Anger overcame him, and a fierce jolt of regret. It would have been, John thought, if he had been the man making love to the gentle Elizabeth.
She drew away from him then, pulled back to look him in the face. “I can’t stay there a moment more, my lord. I can’t face him knowing what he has done.”
“You can’t be sure the duke is responsible, Elizabeth.”
“He wanted my father’s money. As my husband with my father gone and his fortune left to me Benjamin controls everything. Can’t you see? It was Benjamin. Somehow he found a way to get what he has wanted all along.”
John wasn’t sure he believed the duke would go so far as to kill the old man, but it didn’t really matter. The duke of Sussex had already done more than enough to his loathing.
“He beat me,” she whispered, and his whole body went rigid. “He was careful to be sure the marks did not show. I try not to anger him, I try, but I cannot seem to please him.” She looked up at him with tearful eyes. “Please, my lord, will you help me? I have nowhere else to go.”
John worked to stay calm. He wanted to kill Benjamin Spencer with his own two hands. “Elizabeth, of course, I will help you.” His mind worked frantically, sorting through the possibilities. “But even if you weren’t married, you couldn’t stay here. I’m a bachelor. The gossip would soon leak out that there is a woman staying in my house.”
“What am I going to do then?”
What indeed? He needed the help of someone he could trust. Someone who would understand. “There is a woman who may be able to help us. I believe the lady may have discovered the truth of Benjamin’s cruelty. Perhaps that is the reason she ended their betrothal.”
“You are speaking of Katherine?”
“She is Lady Habersham now, but yes, that is the woman I speak of. Do you know her?”
John urged Elizabeth to her feet. Picking up her cloak, he enveloped her in his deep disguising folds. “Benjamin won’t like being thwarted. As soon as he discovers you have left him, he’ll be looking for you. With the money he now has at his disposal, he can hire an army if that is his wish.”
“I left him a note. I told him I was too grief-stricken to stay in London. I told him I was returning to my father’s house in the country, that I would await him there. The funeral is set for the end of the week.”
“He will make a point of being there. If you go, he will know that you suspect him. He will see it in your eyes. There is no telling what he might do.”
“I know. That is the reason I came here.”
John nodded. “We’ve some time yet. You’ll have to stay out of sight until we can figure out what to do.”
Elizabeth rested a slight, shaking hand on his arm. “Thank you, my lord.”
A tender smile rose to his lips. “I liked it better when you called me John.”

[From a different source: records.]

(* ===== verification/ChainReopen.v ===== *)
(** * Reopening the database

    [BlockChain::new] on the disk of a chain finds the same best block, difficulty and
    rewards as were committed, and leaves the disk as it is; what the wallet gets back is left
    to [reload_wallet_info]. *)

From stdpp Require Import base numbers option strings gmap list.
From S2P Require Import Prelude Serialize MerkleTree MerkleProofs Transaction Substate Blocks Rewards Sapling Wallet WalletProofs ChainStore BlockChain ChainTree ChainTables ChainInvariant ChainUpdates.

Open Scope Z_scope.

#[local] Opaque merkle_root tree_root.

Section Reopen.
Context {MH : MerkleHash} {W : Type} {WO : WalletOps W} {WL : WalletLaws W}.
Context (g : Block) (B : gmap Z Block) (R : gmap Z (list Receipt)) (l : list Block) (c : BlockChain (W := W)).
Context (Hok : chain_ok g B R l c) (w : W).

(** The chain before its wallet is reloaded. *)
Definition reopened : BlockChain (W := W) :=
  mkChain (bc_reward_config c) (bc_best_block c) None None [] w (bc_rewards c) (bc_disk c) no_tables no_tables None None None None
    import_route_none.

Abbreviation o := (opened (bc_reward_config c) (bc_best_block c) w (bc_disk c) no_tables).

Lemma opened_hash n b : l !! n = Some b -> block_hash o (Z.of_nat n) = Some (b_hash b).
Proof.
  intros Hb. assert (Hsmall : small (Z.of_nat n)).
  { pose proof (gb_small _ _ _ (ok_good _ _ _ _ _ Hok _ _ (ok_canon _ _ _ _ _ Hok))) as Hs. apply lookup_lt_Some in Hb.
    unfold small, zlen in *. lia. }
  unfold block_hash, cached. cbn [opened bc_caches bc_disk no_tables t_hashes]. rewrite lookup_empty, number_key_small by done.
  by apply (ok_disk _ _ _ _ _ Hok).
Qed.

Lemma canon_head : l !! 0%nat = Some g.
Proof. by destruct (branch_genesis_head _ _ _ _ (ok_canon _ _ _ _ _ Hok)) as (k & ->). Qed.

(** The binary search ends at the genesis block, since no number of the chain is missing. *)
Lemma search_genesis fuel n b : (n < fuel)%nat -> l !! n = Some b ->
  search_first fuel o 0 (Z.of_nat n) (b_hash b) = Some (b_hash g).
Proof.
  revert n b. induction fuel as [|fuel IH]; intros n b Hf Hb; [lia|]. cbn [search_first]. case_bool.
  - replace n with 0%nat in Hb by lia. rewrite canon_head in Hb. congruence.
  - rewrite Z.sub_0_r, Z.add_0_l, Z.shiftr_div_pow2 by lia. change (2 ^ 1) with 2.
    assert (Hm : exists m, Z.of_nat n / 2 = Z.of_nat m /\ (m < n)%nat).
    { exists (Z.to_nat (Z.of_nat n / 2)). pose proof (Z.div_pos (Z.of_nat n) 2). pose proof (Z.div_lt (Z.of_nat n) 2). lia. }
    destruct Hm as (m & -> & Hm). apply lookup_lt_Some in Hb.
    destruct (lookup_lt_is_Some_2 l m) as [b' Hb']; [lia|]. rewrite (opened_hash _ _ Hb'). apply IH; [lia|done].
Qed.

Lemma best_number : exists n, best_block_number o = Z.of_nat n /\ l !! n = Some (be_block (bc_best_block c)) /\ length l = S n.
Proof.
  pose proof (ok_best _ _ _ _ _ Hok) as Hb. rewrite last_lookup in Hb. exists (pred (length l)).
  pose proof (go_number _ _ (ok_genesis _ _ _ _ _ Hok)) as Hg. split_and!; [|done|].
  - exact (branch_number _ _ _ _ _ _ Hg (ok_canon _ _ _ _ _ Hok) Hb).
  - apply lookup_lt_Some in Hb. lia.
Qed.

Lemma loaded : load_ancient o = Some (None, None) /\ load_first o None = Some (bc_disk c, None).
Proof.
  destruct best_number as (n & Hn & Hb & Hlen). destruct (do_ordered _ _ _ _ _ (ok_disk _ _ _ _ _ Hok)) as [Ha Hf].
  unfold load_ancient, load_first. cbn [opened bc_disk]. rewrite Ha, Hf. split.
  - destruct (1 <? best_block_number o) eqn:H1; [|done]. rewrite Hn in H1. apply Z.ltb_lt in H1.
    destruct (lookup_lt_is_Some_2 l 1%nat) as [b' Hb']; [lia|]. by rewrite (opened_hash _ _ Hb' : block_hash o 1 = _).
  - rewrite Hn, Nat2Z.id. rewrite (search_genesis (S n) n _ ltac:(lia) Hb : search_first _ _ _ _ (best_block_hash o) = _).
    cbn [mbind option_bind]. unfold genesis_hash. rewrite (opened_hash _ _ canon_head : block_hash o 0 = _).
    cbn [mbind option_bind]. by rewrite Z.eqb_refl.
Qed.

(** The chain is reopened where it was, unless the rewards are not those of the era of the
    best block: then [BlockChain::new] panics. *)
Lemma reopen_ok : blockchain_new (bc_reward_config c) g w (bc_disk c) =
  loadable ← rewards_loadable (bc_reward_config c) (bc_rewards c) (best_block_number c);
  if loadable : bool then reload_wallet_info reopened else None.
Proof.
  pose proof (ok_disk _ _ _ _ _ Hok) as Hd. pose proof (ok_best _ _ _ _ _ Hok) as Hb.
  destruct (ok_rewards _ _ _ _ _ Hok) as (r0 & _ & _ & Hr).
  pose proof (ok_canon _ _ _ _ _ Hok) as Hl. pose proof Hl as (y & q & Hq & Hh & Hy)%branch_last.
  assert (Hbest : be_block (bc_best_block c) = y) by (rewrite Hq, last_snoc in Hb; congruence).
  pose proof (do_best _ _ _ _ _ Hd) as Hdb. rewrite Hb in Hdb. cbn in Hdb.
  unfold blockchain_new, load_or_create. rewrite Hdb. cbn [mbind option_bind]. unfold open_chain.
  pose proof (do_details _ _ _ _ _ Hd (best_block_hash c)) as Hdet. rewrite Hy in Hdet. destruct Hdet as (d & Hdet & Hdf).
  destruct (do_blocks _ _ _ _ _ Hd _ _ Hy) as [Hhead Hbody]. unfold best_block_hash in Hdet, Hhead, Hbody.
  rewrite Hdet, Hhead, Hbody. cbn [mbind option_bind].
  assert (He : mkBest (mkBlock (b_header y) (b_body y)) (bd_total_difficulty d) = bc_best_block c).
  { rewrite (df_difficulty _ _ _ _ _ Hdf _ Hl), <- (ok_difficulty _ _ _ _ _ Hok), <- Hbest.
    destruct (bc_best_block c) as [[? ?] ?]. done. }
  rewrite He. destruct loaded as [Ha Hf]. rewrite Ha. cbn [mbind option_bind]. rewrite Hf. cbn [mbind option_bind].
  rewrite Hr. done.
Qed.

(** The rewards after the last block of an era are not loaded. *)
Lemma era_end_best : 0 < best_block_number c -> is_era_last_block (bc_reward_config c) (best_block_number c) = Some true ->
  best_block_number c / rc_block_count_each_era (bc_reward_config c) + 1 < MAX_ERA ->
  rewards_loadable (bc_reward_config c) (bc_rewards c) (best_block_number c) <> Some true.
Proof.
  intros Hpos Hlast Hmax. destruct (ok_rewards _ _ _ _ _ Hok) as (r0 & Hr0 & Hr & _).
  pose proof (ok_canon _ _ _ _ _ Hok) as Hl. pose proof (gb_rewards _ _ _ (ok_good _ _ _ _ _ Hok _ _ Hl)) as (r0' & _ & Hr0' & _ & Hmine).
  rewrite Hr0 in Hr0'. injection Hr0' as <-. pose proof (ok_best _ _ _ _ _ Hok) as Hb.
  destruct best_number as (n & Hn & _ & Hlen). change (best_block_number o) with (best_block_number c) in Hn.
  apply last_Some in Hb as (k & Hk). rewrite Hk in Hr, Hmine, Hlen.
  destruct k as [|x k]; [cbn in Hlen; lia|]. cbn [app tail] in Hr, Hmine. rewrite enact_rewards_app in Hr.
  apply bind_Some in Hr as (r1 & Hr1 & Hr). pose proof (mining_goes_on_app _ _ _ _ _ Hmine Hr1) as Hm.
  cbn in Hr, Hm. destruct (prepare_block_rewards _ r1 _ false) as [[r2 u]|] eqn:Hp; [|done]. cbn in Hr. injection Hr as ->.
  apply (era_end_not_loadable _ (ok_config _ _ _ _ _ Hok) _ _ _ _ Hp Hlast (proj1 Hm) Hmax).
Qed.
End Reopen.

Elizabeth’s cheeks grew hot, soft spots of color in a face that was otherwise pale.” He made no further comment, just guided her toward the door and ordered the butler to have his carriage brought round. All the while his mind was turning, wondering how he could possibly right the awful wrongs the duke had done to his Elizabeth.
Katherine sat in the drawing room across from a pale-faced Elizabeth Spencer, dressed in a modest house dress. The notion struck her, that by an odd twist of fate, Elizabeth was her sister-in-law, though of course she did not know it. John Stanton stood at her side, protective in his stance as she had never seen him.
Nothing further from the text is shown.